Teodoro Sampaio is a municipality in the state of São Paulo in Brazil. The population is 23,273 (2020 est.) in an area of 1556 km2. The elevation is 321 m.

== Geography ==
The municipality contains part of the 246800 ha Great Pontal Reserve, created in 1942.
It contains the 33845 ha Morro do Diabo State Park, created in 1986.
It also contains 36% of the 6677 ha Mico Leão Preto Ecological Station, established in 2002.

=== Districts ===
The municipality is subdivided into the following districts:
- Teodoro Sampaio - municipal seat
- Planalto do Sul

== Media ==
In telecommunications, the city was served by Telecomunicações de São Paulo.

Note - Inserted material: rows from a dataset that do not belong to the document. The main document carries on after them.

(** Mounting a volume with a valid boot sector. *)
Lemma mount_ok (stk : Z -> Z) (d : D) (l : list Z) (f : exfat) :
  let sector := slice l 0 512 in
  sd_holds d l -> 1 <= sd_total d -> slice sector 3 8 = EXFAT_NAME -> exfat_of_vbr sector = Ret f -> bytes_per_sector f = 512 ->
  0 < fat_length f -> 0 <= fat_offset f -> fat_offset f + fat_length f <= sd_total d -> fat_offset f + fat_length f < 2 ^ 32 ->
  fat_length f * 512 < 2 ^ 32 ->
  let f' := with_cache f (words (slice l (fat_offset f * 512) (fat_length f * 512)) (fat_entries f)) in
  exists d', exfat_mount stk d = Ret (Some (root_inode f', mk_exfs d' f'), d') /\ sd_holds d' l.
Proof.
  cbv zeta. intros Hh Ht Hname Ef Hb Hn Ho Hend H32 Hs. pose proof (sd_holds_ok d l Hh) as (_ & _ & Hll & _). unfold exfat_mount, exfat_read_sectors at 1.
  cbn [ex_dev ex]. destruct (sd_read_ok d l 0 1 Hh ltac:(lia) ltac:(lia) ltac:(lia)) as (d1 & -> & Hh1). cbn [obind].
  change (0 * 512) with 0. change (1 * 512) with 512. pose proof (length_slice l 0 512 ltac:(lia) ltac:(lia) ltac:(lia)) as Hsl.
  unfold poke. rewrite length_uninit, Hsl. change ((0 <=? 0) && (0 + 512 <=? Z.of_nat (Z.to_nat 512))) with true. cbv iota. cbn [obind negb].
  rewrite splice_all by (rewrite length_uninit; lia). rewrite bool_decide_eq_true_2 by exact Hname. cbn [negb]. rewrite Ef. cbn [obind].
  rewrite Hb, (wrap_small 32) by (split; lia). replace (fat_length f * 512 =? 0) with false by lia. cbn [ex_dev].
  destruct (read_table f d1 l (uninit stk (fat_length f * 512)) Hh1 Hb Ho ltac:(lia)) as (d2 & E & Hh2); try done.
  - pose proof (same_total _ _ _ Hh Hh1). lia.
  - unfold len. rewrite length_uninit. lia.
  - rewrite Hb in E. rewrite E. cbn [obind]. exists d2. split; [done |]. done.
Qed.
(** A chain of extended boot records that comes back to itself keeps the scan of a disk
    running for ever: no number of steps is enough. *)
Theorem scan_ebr_cycle (fuel : nat) (s : S) (st : storage M) (dev k base lba idx : Z) (d : blockdev) (ebr : list Z) :
  sector_disk st dev k d -> 0 < lba < total_sectors d -> hw_read (hw st) k lba 1 = Ret (Some ebr) ->
  type (entry_at ebr 446) = PART_TYPE_EMPTY -> lba_first (entry_at ebr 462) <> 0 ->
  u32 (base + lba_first (entry_at ebr 462)) = lba ->
  scan_ebr fuel s st dev base lba idx = Crash.
Proof.
  intros Hd Hb E Hty Hn Hc. revert st d Hd Hb E. induction fuel as [|fuel IH]; intros st d Hd Hb E; [done |].
  pose proof Hd as (Hd0 & Hl & Hk & Hs & Hhs & Ht & Hsv).
  assert (Hbw : u64 (lba + 1) <= total_sectors d) by (rewrite wrap_small by (split; lia); lia).
  pose proof (hw_read_length (hw st) k lba 1 ebr (Hsv lba ltac:(lia)) E) as Hlen. rewrite Hhs in Hlen.
  cbn [scan_ebr]. replace (lba =? 0) with false by lia. unfold read_struct, DEPTH.
  rewrite (disk_read_ok st 1 dev k lba 1 d ebr) by (done || lia). cbn [obind].
  replace (512 <? Z.of_nat (length ebr)) with false by lia. cbn [obind]. rewrite Hty, Z.eqb_refl. cbn [negb obind].
  replace (lba_first (entry_at ebr 462) =? 0) with false by lia. rewrite Hc.
  apply (IH _ (count_read d)); [| done | done].
  split; [done |]. split; [cbn; by rewrite lookup_insert_eq |]. done.
Qed.
End scan.
(** On a screen of 32-bit pixels with a back buffer a pixel that was put inside the
    clipping rectangle reads back as its colour once the buffers are swapped; before that
    [fb_get_pixel] still returns the old colour. *)
Theorem fb_pixel_roundtrip (fb : framebuffer) (x y : Z) (c : fb_color) (l : list Z) :
  fb_ok fb -> back fb = Some l -> length (video fb) = length l -> bytes_per_pixel fb = 4 -> fb_format fb = FB_FORMAT_RGB888 ->
  fits 8 (c_r c) -> fits 8 (c_g c) -> fits 8 (c_b c) -> clip_coord fb x y = true -> on_screen fb x y = true ->
  exists fb1 fb2, fb_put_pixel fb x y c = Ret fb1 /\ fb_get_pixel fb1 x y = fb_get_pixel fb x y /\
    fb_swap_buffers fb1 = Ret fb2 /\ fb_get_pixel fb2 x y = Ret (fb_rgb (c_r c) (c_g c) (c_b c)).
Proof.
  intros Hok Eb Hv H4 Hf Hr Hg Hb Hc Hs. destruct (put_pixel_drawn fb x y c Hok) as (fb1 & E & Hd).
  pose proof (drawn_ok _ _ _ _ Hd Hok) as Hok1. destruct Hd as [(k & -> & Hk) Hp]. exists (with_drawn fb k).
  specialize (Hp x y Hs). rewrite !Z.eqb_refl, Hc in Hp. cbn [andb] in Hp.
  destruct (hex_color fb c Hf Hr Hg Hb) as [Hpx Hhex]. apply on_screen_spec in Hs as [Hx Hy]; [| done].
  destruct (pixel_place fb x y Hok Hx Hy) as (Eo & Ho & Hend & _). pose proof (ok_target fb Hok) as Ht.
  assert (Ht' : target fb = l) by (unfold target; by rewrite Eb). rewrite Ht' in *.
  assert (Hsz : Z.of_nat (length k) = fb_height fb * fb_pitch fb) by lia.
  pose proof (ok_size fb Hok). unfold pixel_at in Hp. rewrite target_drawn in Hp.
  destruct fb as [fa fv fbk fw fh fp fbp fbb ff ce cx1 cy1 cx2 cy2 fi]. cbn in *. subst fbk fbb ff.
  unfold with_drawn in *. cbn in *. eexists. split; [exact E |]. split; [done |].
  unfold fb_swap_buffers, buffer_size. cbn. rewrite wrap_small by (split; lia). rewrite Hsz, Z.ltb_irrefl.
  rewrite take_ge by lia. unfold poke. rewrite Hv. replace ((0 <=? 0) && _) with true by lia. cbn [obind].
  split; [reflexivity |]. unfold fb_get_pixel.
  replace (clip_coord _ x y) with true by (symmetry; exact Hc). cbn [negb bytes_per_pixel Z.eqb Pos.eqb fb_format with_target video back].
  replace (pixel_offset _ x y) with (y * fp + x * 4) by (symmetry; exact Eo). rewrite splice_all by lia.
  unfold fld. rewrite Hk. replace ((0 <=? _) && _) with true by lia. cbn [obind]. f_equal.
  unfold field. change (Z.to_nat 4) with 4%nat in Hp. rewrite Hp, <- Hhex. f_equal. exact (le_val_bytes 4 _ Hpx).
Qed.

(** * Examples *)

(** A screen of 16-bit pixels without a back buffer, and one of 32-bit pixels with one. *)
Definition screen16 : framebuffer :=
  mk_fb 4096 (replicate 128 0) None 8 8 16 16 2 FB_FORMAT_RGB565 false 0 0 0 0 true.
Definition screen32 : framebuffer :=
  mk_fb 4096 (replicate 64 0) (Some (replicate 64 0)) 4 4 16 32 4 FB_FORMAT_RGB888 true 1 1 4 4 true.

Lemma screen16_ok : fb_ok screen16.
Proof. by split. Defined.

Lemma screen32_ok : fb_ok screen32.
Proof. by split. Defined.

(** A filled circle has holes: the pixel next to the centre on the diagonal stays as it
    was. *)
Theorem fb_fill_circle_holes :
  exists fb, fb_fill_circle screen16 4 4 3 (fb_rgb 255 255 255) = Ret fb /\
    pixel_at fb 4 4 = [255; 255] /\ pixel_at fb 6 4 = [255; 255] /\ pixel_at fb 5 5 = [0; 0].
Proof. eexists. split; [vm_compute; reflexivity |]. by vm_compute. Qed.

(** 66 corners that go up and down. *)
Definition zigzag : list (Z * Z) := (fun i => (Z.of_nat i, Z.of_nat (i mod 2))) <$> seq 0 66.

(** A polygon with more than 64 crossings of a row overruns the array of crossings. *)
Theorem fb_fill_polygon_overflow (fb : framebuffer) (color : fb_color) : fb_fill_polygon fb zigzag color = Crash.
Proof. reflexivity. Qed.

Lemma fb_draw_line_reference_witness :
  fb_draw_line screen16 0 0 6 3 FB_BLACK = put_all screen16 [(0, 0); (1, 0); (2, 1); (3, 1); (4, 2); (5, 2); (6, 3)] FB_BLACK.
Proof. exact (fb_draw_line_reference screen16 0 0 6 3 FB_BLACK ltac:(by split) ltac:(by split) ltac:(by split) ltac:(by split)). Defined.

Lemma fb_draw_line_safe_witness :
  exists fb, fb_draw_line screen32 (-2) (-3) 9 2 (fb_rgb 1 2 3) = Ret fb /\ pixel_at fb 2 0 = [0; 0; 0; 0].
Proof.
  destruct (fb_draw_line_safe screen32 (-2) (-3) 9 2 (fb_rgb 1 2 3) screen32_ok) as (fb & E & _ & Hd); [by split.. |].
  exists fb. split; [exact E |]. rewrite (dr_pixel _ _ _ _ Hd 2 0 eq_refl). by vm_compute.
Defined.

Lemma fb_fill_rect_spec_witness :
  exists fb, fb_fill_rect screen32 0 0 3 3 (fb_rgb 1 2 3) = Ret fb /\ pixel_at fb 2 1 = [3; 2; 1; 0] /\ pixel_at fb 0 1 = [0; 0; 0; 0].
Proof.
  destruct (fb_fill_rect_spec screen32 0 0 3 3 (fb_rgb 1 2 3) screen32_ok) as (fb & E & _ & Hd); [by split.. | lia | by split | lia | by split |].
  exists fb. split; [exact E |]. rewrite (dr_pixel _ _ _ _ Hd 2 1 eq_refl), (dr_pixel _ _ _ _ Hd 0 1 eq_refl). by vm_compute.
Defined.

Lemma fb_fill_rect_width_0_witness :
  fb_fill_rect screen16 3 2 0 1 FB_BLACK = put_all screen16 [(3, 2); (2, 2)] FB_BLACK.
Proof. exact (fb_fill_rect_width_0 screen16 3 2 FB_BLACK ltac:(by split) ltac:(by split) ltac:(by split)). Defined.

Lemma framebuffer_init_overflow_witness : framebuffer_init 65536 screen16 (replicate 128 0) 4096 8 8 16 16 = Crash.
Proof.
  exact (framebuffer_init_overflow 65536 (65536 + 128) screen16 (replicate 128 0) (replicate 128 0) 4096 8 8 16 65536
           ltac:(lia) ltac:(lia) ltac:(lia) ltac:(lia) ltac:(lia) ltac:(done) eq_refl ltac:(lia)).
Defined.

Lemma fb_pixel_roundtrip_witness :
  exists fb1 fb2, fb_put_pixel screen32 2 1 (fb_rgb 10 20 30) = Ret fb1 /\ fb_swap_buffers fb1 = Ret fb2 /\
    fb_get_pixel fb2 2 1 = Ret (fb_rgb 10 20 30).
Proof.
  destruct (fb_pixel_roundtrip screen32 2 1 (fb_rgb 10 20 30) (replicate 64 0) screen32_ok) as (fb1 & fb2 & E1 & _ & E2 & E3);
    [done | done | done | done | by split.. | done | done |].
  by exists fb1, fb2.
Defined.
(* ===== verification/KtimeSpec.v ===== *)
(** Properties of Ktime.v: calendar and Unix time are inverse to each other, the two
    computations of the epoch agree, the clock shows the time of its epoch, and what the
    tick counter does to waiting. *)

From S2P Require Import Prelude Ktime.

(** * Sums of years and months *)

(** The days of [n] years from [y] on. *)
Fixpoint years_sum (y : Z) (n : nat) : Z :=
  match n with O => 0 | S n' => year_days y + years_sum (y + 1) n' end.

Lemma year_days_bounds (y : Z) : 365 <= year_days y <= 366.
Proof. unfold year_days. destruct (is_leap y); lia. Qed.

Lemma years_sum_bounds (y : Z) (n : nat) : 365 * Z.of_nat n <= years_sum y n <= 366 * Z.of_nat n.
Proof. revert y. induction n as [|n IH]; intros y; cbn [years_sum]; [lia |]. pose proof (year_days_bounds y). specialize (IH (y + 1)). lia. Qed.

Lemma years_loop (w : Z) (f : Z -> Z) (n : nat) (y acc : Z) :
  0 <= w -> (forall z, f z = year_days z) -> 0 <= acc -> acc + years_sum y n < 2 ^ w ->
  for_from y n (fun y days => wrap w (days + f y)) acc = acc + years_sum y n.
Proof.
  intros Hw Hf. revert y acc. induction n as [|n IH]; intros y acc Ha Hb; cbn [for_from years_sum] in *; [lia |].
  pose proof (year_days_bounds y). pose proof (years_sum_bounds (y + 1) n). rewrite Hf, wrap_small by (split; lia).
  rewrite IH by lia. lia.
Qed.

Lemma sub_years_ok (fuel n : nat) (y d : Z) :
  0 <= y -> y + Z.of_nat n < 2 ^ 32 -> 0 <= d < year_days (y + Z.of_nat n) -> (n < fuel)%nat ->
  sub_years fuel y (years_sum y n + d) = Ret (y + Z.of_nat n, d).
Proof.
  revert fuel y. induction n as [|n IH]; intros fuel y Hy Hb Hd Hf; (destruct fuel as [|fuel]; [lia |]); cbn [sub_years years_sum].
  - rewrite Z.add_0_r in *. rewrite Z.add_0_l. by replace (year_days y <=? d) with false by lia.
  - pose proof (years_sum_bounds (y + 1) n). replace (year_days y <=? _) with true by lia. rewrite wrap_small by (split; lia).
    replace (year_days y + years_sum (y + 1) n + d - year_days y) with (years_sum (y + 1) n + d) by lia.
    rewrite IH; [f_equal; f_equal; lia | lia | lia | | lia]. by replace (y + 1 + Z.of_nat n) with (y + Z.of_nat (S n)) by lia.
Qed.

(** Every number of days is in a year. *)
Lemma days_in_years (fuel : nat) (y d : Z) :
  0 <= d < 365 * Z.of_nat fuel -> exists n r, (n < fuel)%nat /\ d = years_sum y n + r /\ 0 <= r < year_days (y + Z.of_nat n).
Proof.
  revert y d. induction fuel as [|fuel IH]; intros y d Hd; [lia |]. pose proof (year_days_bounds y).
  destruct (Z.ltb_spec d (year_days y)).
  - exists 0%nat, d. rewrite Z.add_0_r. split; [lia |]. cbn [years_sum]. split; lia.
  - destruct (IH (y + 1) (d - year_days y)) as (n & r & Hn & E & Hr); [lia |]. exists (S n), r. cbn [years_sum].
    split; [lia |]. split; [lia |]. by replace (y + Z.of_nat (S n)) with (y + 1 + Z.of_nat n) by lia.
Qed.

(** The length of a month that exists, and the days before it. *)
Definition dim (leap : bool) (m : Z) : Z := if (m =? 2) && leap then 29 else get DAYS (m - 1).

Fixpoint months_sum (leap : bool) (m : Z) (n : nat) : Z :=
  match n with O => 0 | S n' => dim leap m + months_sum leap (m + 1) n' end.

Lemma days_in_month_eq (y m : Z) : 1 <= m <= 12 -> days_in_month y m = Ret (dim (is_leap y) m).
Proof.
  intros Hm. unfold days_in_month, dim. destruct ((m =? 2) && is_leap y); [done |].
  assert (Hc : m = 1 \/ m = 2 \/ m = 3 \/ m = 4 \/ m = 5 \/ m = 6 \/ m = 7 \/ m = 8 \/ m = 9 \/ m = 10 \/ m = 11 \/ m = 12) by lia.
  by repeat (destruct Hc as [-> | Hc]; [done |]); subst.
Qed.

Lemma dim_bounds (leap : bool) (m : Z) : 1 <= m <= 12 -> 28 <= dim leap m <= 31.
Proof.
  intros Hm. assert (Hc : m = 1 \/ m = 2 \/ m = 3 \/ m = 4 \/ m = 5 \/ m = 6 \/ m = 7 \/ m = 8 \/ m = 9 \/ m = 10 \/ m = 11 \/ m = 12) by lia.
  by destruct leap; repeat (destruct Hc as [-> | Hc]; [done |]); subst.
Qed.

Lemma months_sum_bounds (leap : bool) (n : nat) (m : Z) : 1 <= m -> m + Z.of_nat n <= 13 -> 0 <= months_sum leap m n <= 31 * Z.of_nat n.
Proof.
  revert m. induction n as [|n IH]; intros m H1 H2; cbn [months_sum]; [lia |]. pose proof (dim_bounds leap m ltac:(lia)).
  specialize (IH (m + 1)). lia.
Qed.

Lemma months_loop (w : Z) (y : Z) (n : nat) (m acc : Z) (body : Z -> Z -> outcome Z) :
  0 <= w -> (forall k a, 1 <= k <= 12 -> 0 <= a -> a + dim (is_leap y) k < 2 ^ w -> body k a = Ret (a + dim (is_leap y) k)) ->
  1 <= m -> m + Z.of_nat n <= 13 -> 0 <= acc -> acc + months_sum (is_leap y) m n < 2 ^ w ->
  ofor_from m n body acc = Ret (acc + months_sum (is_leap y) m n).
Proof.
  intros Hw Hb. revert m acc. induction n as [|n IH]; intros m acc H1 H2 Ha Hs; cbn [ofor_from months_sum] in *; [by rewrite Z.add_0_r |].
  pose proof (dim_bounds (is_leap y) m ltac:(lia)). pose proof (months_sum_bounds (is_leap y) n (m + 1) ltac:(lia) ltac:(lia)).
  rewrite Hb by lia. cbn [obind]. rewrite IH by lia. f_equal. lia.
Qed.

Lemma sub_months_ok (y : Z) (n k : nat) (m d : Z) :
  1 <= m -> m + Z.of_nat n <= 13 -> (k < n)%nat -> 0 <= d < dim (is_leap y) (m + Z.of_nat k) ->
  sub_months n y m (months_sum (is_leap y) m k + d) = Ret (Some (m + Z.of_nat k, d + 1)).
Proof.
  revert n m. induction k as [|k IH]; intros n m H1 H2 Hk Hd; (destruct n as [|n]; [lia |]);
    cbn [sub_months months_sum]; rewrite days_in_month_eq by lia; cbn [obind].
  - rewrite Z.add_0_r in *. by replace (0 + d <? dim (is_leap y) m) with true by lia.
  - pose proof (months_sum_bounds (is_leap y) k (m + 1) ltac:(lia) ltac:(lia)). pose proof (dim_bounds (is_leap y) m ltac:(lia)).
    pose proof (dim_bounds (is_leap y) (m + Z.of_nat (S k)) ltac:(lia)). replace (_ <? dim (is_leap y) m) with false by lia.
    replace (dim (is_leap y) m + months_sum (is_leap y) (m + 1) k + d - dim (is_leap y) m) with (months_sum (is_leap y) (m + 1) k + d) by lia.
    rewrite wrap_small by (split; lia). rewrite IH; [do 3 f_equal; lia | lia | lia | lia |].
    by replace (m + 1 + Z.of_nat k) with (m + Z.of_nat (S k)) by lia.
Qed.

Lemma days_in_months (leap : bool) (n : nat) (m d : Z) :
  1 <= m -> m + Z.of_nat n <= 13 -> 0 <= d < months_sum leap m n ->
  exists k r, (k < n)%nat /\ d = months_sum leap m k + r /\ 0 <= r < dim leap (m + Z.of_nat k).
Proof.
  revert m d. induction n as [|n IH]; intros m d H1 H2 Hd; cbn [months_sum] in Hd; [lia |].
  destruct (Z.ltb_spec d (dim leap m)).
  - exists 0%nat, d. rewrite Z.add_0_r. split; [lia |]. cbn [months_sum]. split; lia.
  - destruct (IH (m + 1) (d - dim leap m)) as (k & r & Hk & E & Hr); [lia | lia | lia |]. exists (S k), r. cbn [months_sum].
    split; [lia |]. split; [lia |]. by replace (m + Z.of_nat (S k)) with (m + 1 + Z.of_nat k) by lia.
Qed.

Lemma months_sum_year (y : Z) : months_sum (is_leap y) 1 12 = year_days y.
Proof. unfold year_days. by destruct (is_leap y). Qed.

(** * Calendar and Unix time *)

(** A date of the Gregorian calendar from 1970 on, with a time of day. *)
Record valid (t : datetime) : Prop := {
  v_year : 1970 <= dt_year t < 10000000;
  v_month : 1 <= dt_month t <= 12;
  v_day : 1 <= dt_day t <= dim (is_leap (dt_year t)) (dt_month t);
  v_hour : 0 <= dt_hour t < 24;
  v_minute : 0 <= dt_minute t < 60;
  v_second : 0 <= dt_second t < 60
}.

(** The days from the start of 1970 to a date. *)
Definition days_of (t : datetime) : Z :=
  years_sum 1970 (Z.to_nat (dt_year t - 1970)) + months_sum (is_leap (dt_year t)) 1 (Z.to_nat (dt_month t - 1)) + (dt_day t - 1).

Definition seconds_of (t : datetime) : Z := days_of t * 86400 + dt_hour t * 3600 + dt_minute t * 60 + dt_second t.

Lemma months_sum_app (leap : bool) (m : Z) (a b : nat) :
  months_sum leap m (a + b) = months_sum leap m a + months_sum leap (m + Z.of_nat a) b.
Proof.
  revert m. induction a as [|a IH]; intros m; cbn [Nat.add months_sum]; [by rewrite Z.add_0_r |].
  rewrite IH. replace (m + 1 + Z.of_nat a) with (m + Z.of_nat (S a)) by lia. lia.
Qed.

(** The day of the year is below the length of the year. *)
Lemma day_of_year (leap : bool) (m : Z) (d : Z) :
  1 <= m <= 12 -> 0 <= d < dim leap m -> 0 <= months_sum leap 1 (Z.to_nat (m - 1)) + d < months_sum leap 1 12.
Proof.
  intros Hm Hd. set (k := Z.to_nat (m - 1)). assert (Hk : m = 1 + Z.of_nat k) by lia. rewrite Hk in Hd.
  replace 12%nat with (k + S (11 - k))%nat by lia. rewrite months_sum_app. cbn [months_sum].
  pose proof (months_sum_bounds leap k 1 ltac:(lia) ltac:(lia)).
  pose proof (months_sum_bounds leap (11 - k) (1 + Z.of_nat k + 1) ltac:(lia) ltac:(lia)). lia.
Qed.

Lemma days_of_bounds (t : datetime) : valid t -> 0 <= days_of t < 366 * 10000000.
Proof.
  intros [Hy Hm Hd _ _ _]. unfold days_of. pose proof (years_sum_bounds 1970 (Z.to_nat (dt_year t - 1970))).
  pose proof (day_of_year (is_leap (dt_year t)) (dt_month t) (dt_day t - 1) Hm ltac:(lia)).
  rewrite months_sum_year in *. pose proof (year_days_bounds (dt_year t)). lia.
Qed.

Lemma time_to_unix_eq (t : datetime) : valid t -> time_to_unix t = Ret (seconds_of t).
Proof.
  intros Hv. pose proof (days_of_bounds t Hv) as Hb. destruct Hv as [Hy Hm Hd Hh Hmi Hs]. unfold time_to_unix, seconds_of.
  unfold days_of in *. pose proof (years_sum_bounds 1970 (Z.to_nat (dt_year t - 1970))).
  pose proof (months_sum_bounds (is_leap (dt_year t)) (Z.to_nat (dt_month t - 1)) 1 ltac:(lia) ltac:(lia)).
  rewrite (years_loop 64 year_days) by (done || lia). cbv zeta.
  rewrite (months_loop 64 (dt_year t)); [| lia | | lia | lia | lia | lia].
  - cbn [obind]. rewrite Z.add_0_l. set (D := years_sum _ _ + months_sum _ _ _ + (dt_day t - 1)) in *.
    rewrite (wrap_small 64 D) by (split; lia). rewrite (wrap_small 64 (D * 86400)) by (split; lia).
    by rewrite wrap_small by (split; lia).
  - intros k a Hk Ha Hlt. rewrite days_in_month_eq by done. cbn [obind]. rewrite wrap_small; [done |].
    pose proof (dim_bounds (is_leap (dt_year t)) k Hk). split; lia.
Qed.
(* ===== verification/Kbd.v ===== *)
(** The keyboard: src/drivers/ps2kbd/ps2kbd.c with its ring buffer, and the translation of USB
    reports in src/drivers/usb/hid_keyboard.c.  The functions run with interrupts off, so
    each is one step.  Characters for the prompt of the terminal are collected in
    [to_terminal]. *)

From S2P Require Import Prelude.

(** * Scan codes *)

Definition KEY_A : Z := 0x1E.
Definition KEY_B : Z := 0x30.
Definition KEY_C : Z := 0x2E.
Definition KEY_D : Z := 0x20.
Definition KEY_E : Z := 0x12.
Definition KEY_F : Z := 0x21.
Definition KEY_G : Z := 0x22.
Definition KEY_H : Z := 0x23.
Definition KEY_I : Z := 0x17.
Definition KEY_J : Z := 0x24.
Definition KEY_K : Z := 0x25.
Definition KEY_L : Z := 0x26.
Definition KEY_M : Z := 0x32.
Definition KEY_N : Z := 0x31.
Definition KEY_O : Z := 0x18.
Definition KEY_P : Z := 0x19.
Definition KEY_Q : Z := 0x10.
Definition KEY_R : Z := 0x13.
Definition KEY_S : Z := 0x1F.
Definition KEY_T : Z := 0x14.
Definition KEY_U : Z := 0x16.
Definition KEY_V : Z := 0x2F.
Definition KEY_W : Z := 0x11.
Definition KEY_X : Z := 0x2D.
Definition KEY_Y : Z := 0x15.
Definition KEY_Z : Z := 0x2C.
Definition KEY_1 : Z := 0x02.
Definition KEY_2 : Z := 0x03.
Definition KEY_3 : Z := 0x04.
Definition KEY_4 : Z := 0x05.
Definition KEY_5 : Z := 0x06.
Definition KEY_6 : Z := 0x07.
Definition KEY_7 : Z := 0x08.
Definition KEY_8 : Z := 0x09.
Definition KEY_9 : Z := 0x0A.
Definition KEY_0 : Z := 0x0B.
Definition KEY_MINUS : Z := 0x0C.
Definition KEY_EQUAL : Z := 0x0D.
Definition KEY_SQUARE_OPEN_BRACKET : Z := 0x1A.
Definition KEY_SQUARE_CLOSE_BRACKET : Z := 0x1B.
Definition KEY_SEMICOLON : Z := 0x27.
Definition KEY_BACKSLASH : Z := 0x2B.
Definition KEY_COMMA : Z := 0x33.
Definition KEY_DOT : Z := 0x34.
Definition KEY_FORESLHASH : Z := 0x35.
Definition KEY_APOSTROPHE : Z := 0x28.
Definition KEY_GRAVE : Z := 0x29.
Definition KEY_SPACE : Z := 0x39.
Definition KEY_ENTER : Z := 0x1C.
Definition KEY_TAB : Z := 0x0F.
Definition KEY_BACKSPACE : Z := 0x0E.
Definition KEY_LSHIFT : Z := 0x2A.
Definition KEY_RSHIFT : Z := 0x36.
Definition KEY_CAPSLOCK : Z := 0x3A.
Definition KEY_LCONTROL : Z := 0x1D.
Definition KEY_RCONTROL : Z := 0xE01D.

In July 1998, this company was acquired by Telefónica, which adopted the Vivo brand in 2012. The company is currently an operator of cell phones, fixed lines, internet (fiber optics/4G) and television (satellite and cable).

== Religion ==

Christianity is present in the city as follows:

=== Catholic Church ===
The Catholic church in the municipality is part of the Roman Catholic Diocese of Presidente Prudente.

=== Protestant Church ===
The most diverse evangelical beliefs are present in the city, mainly Pentecostal, including the Assemblies of God in Brazil (the largest evangelical church in the country), Christian Congregation in Brazil, among others. These denominations are growing more and more throughout Brazil.